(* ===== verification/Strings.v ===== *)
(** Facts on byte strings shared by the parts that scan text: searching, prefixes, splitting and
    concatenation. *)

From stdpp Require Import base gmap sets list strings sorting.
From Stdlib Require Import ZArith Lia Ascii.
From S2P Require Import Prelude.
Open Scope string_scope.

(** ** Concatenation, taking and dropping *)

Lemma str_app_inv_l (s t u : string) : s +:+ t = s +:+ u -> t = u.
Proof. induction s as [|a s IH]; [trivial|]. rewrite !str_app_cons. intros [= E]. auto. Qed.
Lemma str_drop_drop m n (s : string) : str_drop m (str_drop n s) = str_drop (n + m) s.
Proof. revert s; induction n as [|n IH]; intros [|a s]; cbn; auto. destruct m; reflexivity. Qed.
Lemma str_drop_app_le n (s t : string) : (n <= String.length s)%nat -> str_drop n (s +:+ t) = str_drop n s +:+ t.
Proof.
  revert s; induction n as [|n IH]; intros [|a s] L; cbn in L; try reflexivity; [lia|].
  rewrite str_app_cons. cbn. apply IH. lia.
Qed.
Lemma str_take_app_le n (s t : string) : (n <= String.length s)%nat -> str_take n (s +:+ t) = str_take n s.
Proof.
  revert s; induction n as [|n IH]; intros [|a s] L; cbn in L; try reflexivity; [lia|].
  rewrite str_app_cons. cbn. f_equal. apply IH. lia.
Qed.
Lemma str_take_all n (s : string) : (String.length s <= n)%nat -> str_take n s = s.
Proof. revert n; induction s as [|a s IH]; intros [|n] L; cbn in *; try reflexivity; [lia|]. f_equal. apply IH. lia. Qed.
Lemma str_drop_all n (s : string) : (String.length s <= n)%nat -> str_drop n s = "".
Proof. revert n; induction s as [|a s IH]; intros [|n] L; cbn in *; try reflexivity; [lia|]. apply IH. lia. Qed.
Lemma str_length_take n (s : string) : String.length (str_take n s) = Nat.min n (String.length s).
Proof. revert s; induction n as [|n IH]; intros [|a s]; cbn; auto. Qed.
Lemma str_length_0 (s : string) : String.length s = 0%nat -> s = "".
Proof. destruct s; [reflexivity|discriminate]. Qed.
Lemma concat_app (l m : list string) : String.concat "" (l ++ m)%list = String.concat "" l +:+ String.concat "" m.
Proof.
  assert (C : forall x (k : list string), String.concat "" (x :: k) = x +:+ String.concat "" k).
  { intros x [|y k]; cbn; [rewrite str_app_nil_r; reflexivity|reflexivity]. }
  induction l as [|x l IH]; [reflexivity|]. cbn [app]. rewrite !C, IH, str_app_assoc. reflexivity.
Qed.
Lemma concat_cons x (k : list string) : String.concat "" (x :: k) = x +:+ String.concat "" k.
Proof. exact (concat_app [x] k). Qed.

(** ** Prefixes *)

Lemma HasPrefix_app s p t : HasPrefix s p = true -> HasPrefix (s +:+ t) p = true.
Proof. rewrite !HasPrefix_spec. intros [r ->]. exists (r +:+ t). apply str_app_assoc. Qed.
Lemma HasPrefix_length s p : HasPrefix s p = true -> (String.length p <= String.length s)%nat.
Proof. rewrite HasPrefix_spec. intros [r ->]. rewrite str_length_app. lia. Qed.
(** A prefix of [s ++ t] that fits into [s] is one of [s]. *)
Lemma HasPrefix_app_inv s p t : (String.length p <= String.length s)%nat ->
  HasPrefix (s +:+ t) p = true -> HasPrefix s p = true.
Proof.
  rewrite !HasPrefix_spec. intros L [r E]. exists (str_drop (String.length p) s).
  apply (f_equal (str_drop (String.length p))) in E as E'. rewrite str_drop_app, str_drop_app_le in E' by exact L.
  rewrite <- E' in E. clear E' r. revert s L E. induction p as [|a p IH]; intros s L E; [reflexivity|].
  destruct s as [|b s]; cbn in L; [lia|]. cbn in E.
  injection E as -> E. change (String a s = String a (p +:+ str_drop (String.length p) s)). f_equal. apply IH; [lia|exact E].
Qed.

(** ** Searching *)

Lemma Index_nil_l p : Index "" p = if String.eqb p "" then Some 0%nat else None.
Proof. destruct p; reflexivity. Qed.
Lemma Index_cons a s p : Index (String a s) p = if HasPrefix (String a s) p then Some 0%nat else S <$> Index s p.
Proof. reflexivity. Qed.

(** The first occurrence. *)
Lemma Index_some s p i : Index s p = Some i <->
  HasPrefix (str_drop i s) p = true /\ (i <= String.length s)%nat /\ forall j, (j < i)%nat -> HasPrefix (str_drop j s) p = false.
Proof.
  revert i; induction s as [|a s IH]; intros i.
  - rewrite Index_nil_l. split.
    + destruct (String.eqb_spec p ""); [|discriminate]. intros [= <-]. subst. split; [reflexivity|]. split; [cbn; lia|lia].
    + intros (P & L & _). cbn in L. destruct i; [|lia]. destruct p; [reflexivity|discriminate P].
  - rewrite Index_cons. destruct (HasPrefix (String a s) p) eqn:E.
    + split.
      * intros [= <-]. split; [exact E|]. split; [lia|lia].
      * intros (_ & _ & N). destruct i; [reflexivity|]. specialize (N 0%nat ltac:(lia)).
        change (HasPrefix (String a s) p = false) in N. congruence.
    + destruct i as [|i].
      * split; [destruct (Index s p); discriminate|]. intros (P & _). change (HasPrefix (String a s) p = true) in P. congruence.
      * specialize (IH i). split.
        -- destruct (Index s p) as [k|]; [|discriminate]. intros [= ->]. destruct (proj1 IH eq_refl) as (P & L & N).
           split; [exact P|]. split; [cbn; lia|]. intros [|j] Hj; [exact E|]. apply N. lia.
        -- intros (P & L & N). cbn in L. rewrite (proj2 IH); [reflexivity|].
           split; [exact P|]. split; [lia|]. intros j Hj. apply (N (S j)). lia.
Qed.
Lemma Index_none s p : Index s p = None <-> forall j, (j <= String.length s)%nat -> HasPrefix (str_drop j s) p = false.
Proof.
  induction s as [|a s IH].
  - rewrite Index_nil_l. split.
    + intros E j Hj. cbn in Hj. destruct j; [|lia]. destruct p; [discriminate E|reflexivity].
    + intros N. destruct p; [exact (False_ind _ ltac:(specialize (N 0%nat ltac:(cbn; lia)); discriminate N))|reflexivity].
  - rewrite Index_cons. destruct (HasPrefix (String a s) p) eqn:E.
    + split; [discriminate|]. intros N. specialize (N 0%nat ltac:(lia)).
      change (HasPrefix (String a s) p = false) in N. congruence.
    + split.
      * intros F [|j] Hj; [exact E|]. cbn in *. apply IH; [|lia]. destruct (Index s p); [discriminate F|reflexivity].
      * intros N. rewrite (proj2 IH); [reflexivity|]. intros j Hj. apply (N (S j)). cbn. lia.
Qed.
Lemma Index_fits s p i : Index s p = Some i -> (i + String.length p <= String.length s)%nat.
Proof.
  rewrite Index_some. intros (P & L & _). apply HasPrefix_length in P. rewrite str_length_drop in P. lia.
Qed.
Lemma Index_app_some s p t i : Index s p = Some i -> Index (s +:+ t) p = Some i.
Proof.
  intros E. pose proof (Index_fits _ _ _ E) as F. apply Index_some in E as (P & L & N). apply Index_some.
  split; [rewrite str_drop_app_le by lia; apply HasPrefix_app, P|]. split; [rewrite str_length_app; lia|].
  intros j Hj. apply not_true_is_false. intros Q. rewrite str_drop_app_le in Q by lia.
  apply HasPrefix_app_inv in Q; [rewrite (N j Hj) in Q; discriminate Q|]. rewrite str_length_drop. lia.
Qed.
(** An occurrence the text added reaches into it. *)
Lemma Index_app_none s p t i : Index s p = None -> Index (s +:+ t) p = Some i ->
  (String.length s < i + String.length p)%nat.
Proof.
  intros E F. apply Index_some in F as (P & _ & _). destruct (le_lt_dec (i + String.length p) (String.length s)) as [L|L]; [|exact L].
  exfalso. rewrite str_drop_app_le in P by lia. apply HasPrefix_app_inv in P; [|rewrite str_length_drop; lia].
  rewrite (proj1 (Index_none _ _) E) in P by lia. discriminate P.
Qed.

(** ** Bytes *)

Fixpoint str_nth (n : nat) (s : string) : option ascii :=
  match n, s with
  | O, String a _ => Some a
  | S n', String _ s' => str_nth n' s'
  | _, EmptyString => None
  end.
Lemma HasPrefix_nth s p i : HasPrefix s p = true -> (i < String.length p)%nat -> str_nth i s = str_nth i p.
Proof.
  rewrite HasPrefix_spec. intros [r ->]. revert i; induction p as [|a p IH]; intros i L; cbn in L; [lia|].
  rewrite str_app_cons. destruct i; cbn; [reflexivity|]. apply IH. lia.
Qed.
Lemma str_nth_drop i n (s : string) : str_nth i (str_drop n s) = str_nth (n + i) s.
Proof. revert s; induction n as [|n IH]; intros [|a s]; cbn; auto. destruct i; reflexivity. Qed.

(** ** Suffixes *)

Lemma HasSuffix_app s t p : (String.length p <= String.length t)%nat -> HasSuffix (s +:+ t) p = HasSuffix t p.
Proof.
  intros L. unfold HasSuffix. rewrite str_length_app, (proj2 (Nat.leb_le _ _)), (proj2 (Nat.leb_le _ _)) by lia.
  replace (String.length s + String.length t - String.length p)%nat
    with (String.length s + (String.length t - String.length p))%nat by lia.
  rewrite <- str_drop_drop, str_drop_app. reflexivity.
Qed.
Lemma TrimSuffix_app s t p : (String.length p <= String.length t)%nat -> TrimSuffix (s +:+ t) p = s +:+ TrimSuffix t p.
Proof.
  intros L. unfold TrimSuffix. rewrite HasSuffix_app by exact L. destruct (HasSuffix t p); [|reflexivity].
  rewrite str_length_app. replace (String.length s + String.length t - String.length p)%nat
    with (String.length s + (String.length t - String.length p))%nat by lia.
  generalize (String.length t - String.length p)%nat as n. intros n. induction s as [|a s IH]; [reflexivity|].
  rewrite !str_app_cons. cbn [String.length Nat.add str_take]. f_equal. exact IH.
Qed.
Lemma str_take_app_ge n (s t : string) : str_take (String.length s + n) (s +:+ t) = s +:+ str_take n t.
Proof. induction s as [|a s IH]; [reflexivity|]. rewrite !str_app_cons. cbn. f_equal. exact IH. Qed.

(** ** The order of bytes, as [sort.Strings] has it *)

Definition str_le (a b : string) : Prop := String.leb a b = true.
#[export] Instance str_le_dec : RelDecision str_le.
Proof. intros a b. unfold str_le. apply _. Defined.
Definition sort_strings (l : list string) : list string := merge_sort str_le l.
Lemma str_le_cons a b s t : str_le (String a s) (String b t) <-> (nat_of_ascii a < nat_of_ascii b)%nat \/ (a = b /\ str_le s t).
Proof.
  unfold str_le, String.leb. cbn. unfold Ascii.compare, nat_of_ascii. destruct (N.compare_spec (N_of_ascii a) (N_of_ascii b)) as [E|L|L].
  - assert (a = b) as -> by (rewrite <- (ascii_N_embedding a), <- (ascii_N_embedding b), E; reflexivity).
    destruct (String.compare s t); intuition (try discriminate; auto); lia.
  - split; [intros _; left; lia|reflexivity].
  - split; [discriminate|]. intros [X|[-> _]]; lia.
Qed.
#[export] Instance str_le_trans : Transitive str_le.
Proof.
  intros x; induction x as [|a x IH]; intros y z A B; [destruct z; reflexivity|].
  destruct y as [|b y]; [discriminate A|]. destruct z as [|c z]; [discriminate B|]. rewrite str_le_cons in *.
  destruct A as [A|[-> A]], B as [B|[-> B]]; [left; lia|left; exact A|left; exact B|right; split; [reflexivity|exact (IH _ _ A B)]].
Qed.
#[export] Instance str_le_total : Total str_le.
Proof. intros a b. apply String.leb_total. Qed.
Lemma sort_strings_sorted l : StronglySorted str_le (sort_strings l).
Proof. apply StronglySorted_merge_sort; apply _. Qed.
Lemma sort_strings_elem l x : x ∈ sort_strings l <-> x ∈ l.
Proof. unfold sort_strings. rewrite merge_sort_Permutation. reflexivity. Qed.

What to work on: Look above for the line with "Definition sort_strings (l", then copy it and each later line exactly, stopping at the last line of the records.

Task output:
Definition sort_strings (l : list string) : list string := merge_sort str_le l.
Lemma str_le_cons a b s t : str_le (String a s) (String b t) <-> (nat_of_ascii a < nat_of_ascii b)%nat \/ (a = b /\ str_le s t).
Proof.
  unfold str_le, String.leb. cbn. unfold Ascii.compare, nat_of_ascii. destruct (N.compare_spec (N_of_ascii a) (N_of_ascii b)) as [E|L|L].
  - assert (a = b) as -> by (rewrite <- (ascii_N_embedding a), <- (ascii_N_embedding b), E; reflexivity).
    destruct (String.compare s t); intuition (try discriminate; auto); lia.
  - split; [intros _; left; lia|reflexivity].
  - split; [discriminate|]. intros [X|[-> _]]; lia.
Qed.
#[export] Instance str_le_trans : Transitive str_le.
Proof.
  intros x; induction x as [|a x IH]; intros y z A B; [destruct z; reflexivity|].
  destruct y as [|b y]; [discriminate A|]. destruct z as [|c z]; [discriminate B|]. rewrite str_le_cons in *.
  destruct A as [A|[-> A]], B as [B|[-> B]]; [left; lia|left; exact A|left; exact B|right; split; [reflexivity|exact (IH _ _ A B)]].
Qed.
#[export] Instance str_le_total : Total str_le.
Proof. intros a b. apply String.leb_total. Qed.
Lemma sort_strings_sorted l : StronglySorted str_le (sort_strings l).
Proof. apply StronglySorted_merge_sort; apply _. Qed.
Lemma sort_strings_elem l x : x ∈ sort_strings l <-> x ∈ l.
Proof. unfold sort_strings. rewrite merge_sort_Permutation. reflexivity. Qed.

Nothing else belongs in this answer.